Long ago there is a thread about cables that people have used that are as cheap as buying RCAs that work with the Zapco amps.

There are many threads that have discussed the issues with noise from running RCA to the H701. It is hit or miss with the H701 if you will have noise or not. No one has ever reported issues with running digital to H701. This topic has been discussed on here and else where many many times.

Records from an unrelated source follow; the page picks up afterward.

(** ** Scheduling *)

(** The policy and the priority for an absolute priority. *)
Definition policy_and_priority (priority : Z) : Z * Z :=
  let '(policy, sched_priority) :=
    if priority <=? 4 then (SCHED_IDLE, priority - 4)
    else if priority <=? 6 then (SCHED_BATCH, priority - 6)
    else if priority <=? 8 then (SCHED_RR, priority - 8)
    else if priority <=? 10 then (SCHED_SPORADIC, priority - 10)
    else (SCHED_FIFO, priority - 13) in
  let sched_priority := if sched_priority >? 2 then 2 else sched_priority in
  if sched_priority <? -2 then
    if policy =? SCHED_IDLE then (policy, -2)
    else if policy =? SCHED_BATCH then (SCHED_IDLE, priority - 4)
    else if policy =? SCHED_RR then (SCHED_BATCH, priority - 6)
    else if policy =? SCHED_SPORADIC then (SCHED_RR, priority - 8)
    else if policy =? SCHED_FIFO then (SCHED_SPORADIC, priority - 10)
    else (policy, sched_priority)
  else (policy, sched_priority).

(** The result, the policy and the priority. *)
Definition wlibc_thread_getschedparam (thread : Z) : Th (Z * option (Z * Z)) :=
  if thread =? 0 then r ← th_fail EINVAL; mret (r, None)
  else
    t ← info thread;
    s ← run_M get;
    let '(status, priority) := NtQueryThreadPriority (thread_handle t) (kernel s) in
    if negb (bool_decide (status = STATUS_SUCCESS)) then r ← th_fail_status status; mret (r, None)
    else mret (0, Some (policy_and_priority priority)).

Definition policy_base (policy : Z) : Z :=
  if policy =? SCHED_IDLE then 4
  else if policy =? SCHED_RR then 8
  else if policy =? SCHED_FIFO then 13
  else if policy =? SCHED_BATCH then 6
  else if policy =? SCHED_SPORADIC then 10
  else SCHED_RR.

So really you just discussing stuff that has been discussed many times on this forum and on the web.


----------



## ncv6coupe (Oct 25, 2009)

That's why I first mentioned that I didn't want to get into brand name calling. I'm not talking about noise only, my main focus is on the virtual resolution and crispness of the sound. My point was some people are full of **** and feel like they have golden ears to be able to distinguish between any modern dac in the mid-high end equipment market if they had to convert it to process it 2 times via rca's vs 1 time via optical/coax. I see this is why no one wants to step into the flame willingly. I daisy chain 2 processors via rca to get all the channels I need for my setup. It sounds just as detailed and crisp as the best that I've heard as recent as meca finals 2 months ago! This forum is supposed to be where we air things out that shouldn't be thrown around as gospel rite? Hmmmmmmmmm.....


----------



## thehatedguy (May 4, 2007)

One of the finest cars that I've heard in a long time ran analog out of his Denon deck to two daisy chained DSP6s.

His signal went D/A, A/D-D/A, A/D-D/A, and finally to the amps.

Each output of the first DSP-6 was run into a seperate input of the 2nd DSP-6 to get more EQ flexibility.


----------



## ncv6coupe (Oct 25, 2009)

20 PEQ bands per channel WOWSERS. Did said guy do RTA? He must be kicking mucho A$$ if he competes. Another thing I've been noticing is the momentum towards measurement tuners on here. Seeing something on the screen can blur your senses on what you are hearing when you start turning knobs and analyzing them changes too much. Are car audio guys pushing theirselves to "audiophile" status inadvertently? Seems so to me, maybe I'm full of it though.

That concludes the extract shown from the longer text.